Despite the success and accuracy of Tetlock’s group of superforecasters, the people who discuss politics on TV and dominate headlines about the economy aren’t the people who Tetlock has identified to be among the most reliable forecasters on the planet. It’s worse than that. Experts in politics and economics consistently violate all of the principles of good forecasting that Tetlock has identified in his work. First, they use heuristics and basic rules of thumb to extrapolate into the future, which would have been fine in the Middle Ages, but in today’s world it’s like bringing a crayon to a paintball fight. Second, they start with minutiae rather than from the base-up. Political pundits pay extreme attention to every gaffe, slip, and cough a political candidate utters in every speech without considering the broader likelihood of victory given the wealth of data that already exists for candidates in similar contexts. Third, experts don’t make predictions that are clearly measurable or falsifiable, and even when they do, they don’t update their predictions or admit that they’re wrong. It should come as no surprise, then, that Tetlock’s research into expert political opinion showed that the average expert performed no better than random chance at forecasting⁵.
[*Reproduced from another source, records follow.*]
Lemma extended_grid_values (severity : Severity) (discr_step : R)
      (n_discr_nodes : nat) (exit_point : bound) :
  (1 <= n_discr_nodes)%nat ->
  extend_grid exit_point discr_step (grid severity discr_step n_discr_nodes)
  = Return (map (fun j => loc severity + INR j * discr_step)
                (seq 0 (n_discr_nodes + extra exit_point))).
Proof.
  intros Hn. unfold extend_grid.
  destruct exit_point as [u|]; unfold extra; simpl is_finite; cbv iota.
  - rewrite item_last_nonempty by (apply grid_nonempty; exact Hn).
    cbn [obind]. unfold grid, np.arange. rewrite Nat.sub_0_r.
    destruct n_discr_nodes as [|k]; [lia|].
    rewrite (map_seq_last (fun j => loc severity + INR j * discr_step) 0 k 0).
    replace (S k + 1)%nat with (S (S k)) by lia.
    rewrite (seq_S (S k) 0), map_app.
    change (map (fun j => loc severity + INR j * discr_step) [(0 + S k)%nat])
      with [loc severity + INR (S k) * discr_step].
    do 3 f_equal. rewrite S_INR. simpl Nat.add. lra.
  - unfold grid, np.arange. rewrite Nat.sub_0_r, Nat.add_0_r. reflexivity.
Qed.

(** X3. For [n_discr_nodes >= 1], the nodes that [mass_dispersal],
    [lower_discretization] and [local_moments] return are
    [loc + j * discr_step] for [j = 0, 1, ...], the extra node of a finite
    exit point included: evenly spaced by [discr_step] up to the last one,
    and strictly increasing when [discr_step > 0]. *)
Theorem returned_nodes_are_the_grid
        (severity : Severity) (deductible discr_step : R) (n_discr_nodes : nat)
        (exit_point : bound) :
  (1 <= n_discr_nodes)%nat ->
  0 < discr_step ->
  let spaced :=
    map (fun j => loc severity + INR j * discr_step)
        (seq 0 (n_discr_nodes + extra exit_point)) in
  (exists r, mass_dispersal severity deductible exit_point discr_step n_discr_nodes
             = Return r /\ nodes r = spaced)
  /\ (exists r, lower_discretization severity deductible exit_point discr_step
                                     n_discr_nodes = Return r /\ nodes r = spaced)
  /\ (exists r, local_moments severity deductible exit_point discr_step n_discr_nodes
                = Return r /\ nodes r = spaced)
  /\ forall i j, (i < j)%nat -> (j < length spaced)%nat ->
       nth i spaced 0 < nth j spaced 0.
Proof.
  intros Hn Hstep spaced.
  pose proof (extended_grid_values severity discr_step n_discr_nodes exit_point Hn)
    as Hg.
  repeat split.
  - unfold mass_dispersal. rewrite Hg. eexists; split; reflexivity.
  - unfold lower_discretization. rewrite Hg. eexists; split; reflexivity.
  - unfold local_moments. rewrite Hg. eexists; split; reflexivity.
  - intros i j Hij Hj. unfold spaced in *. rewrite length_map, length_seq in Hj.
    rewrite !(map_nth_in_range (fun j => loc severity + INR j * discr_step) _ 0%nat)
      by (rewrite length_seq; lia).
    rewrite !seq_nth by lia. simpl Nat.add.
    assert (INR i < INR j) by (apply lt_INR; exact Hij).
    nra.
Qed.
When we talk about the future, we often think of it as impenetrable, full of things that are completely out of our control. Yet Fitzroy and Tetlock both show us that there are a great many things that we can know in advance, if not with full certainty, at least with some insight. This knowledge marked a radical shift in the possibilities available to humankind — the weather forecast was one of the first times that humans were able to peer into the future and take a seat among oracles and prophets. And there’s no better time to utilize that power than right now. Our future is changing faster than ever before. Technology is introducing new insights that promise to give us virtual assistants, take us to Mars, and enable autonomous driving. But our ability to adequately prepare for what’s ahead lies in our ability to reasonably forecast what’s to come. Unfortunately, based on the kinds of forecasters that are dominating the news, it seems we’re not much better off today than we were when people thought weather forecasts were crack science.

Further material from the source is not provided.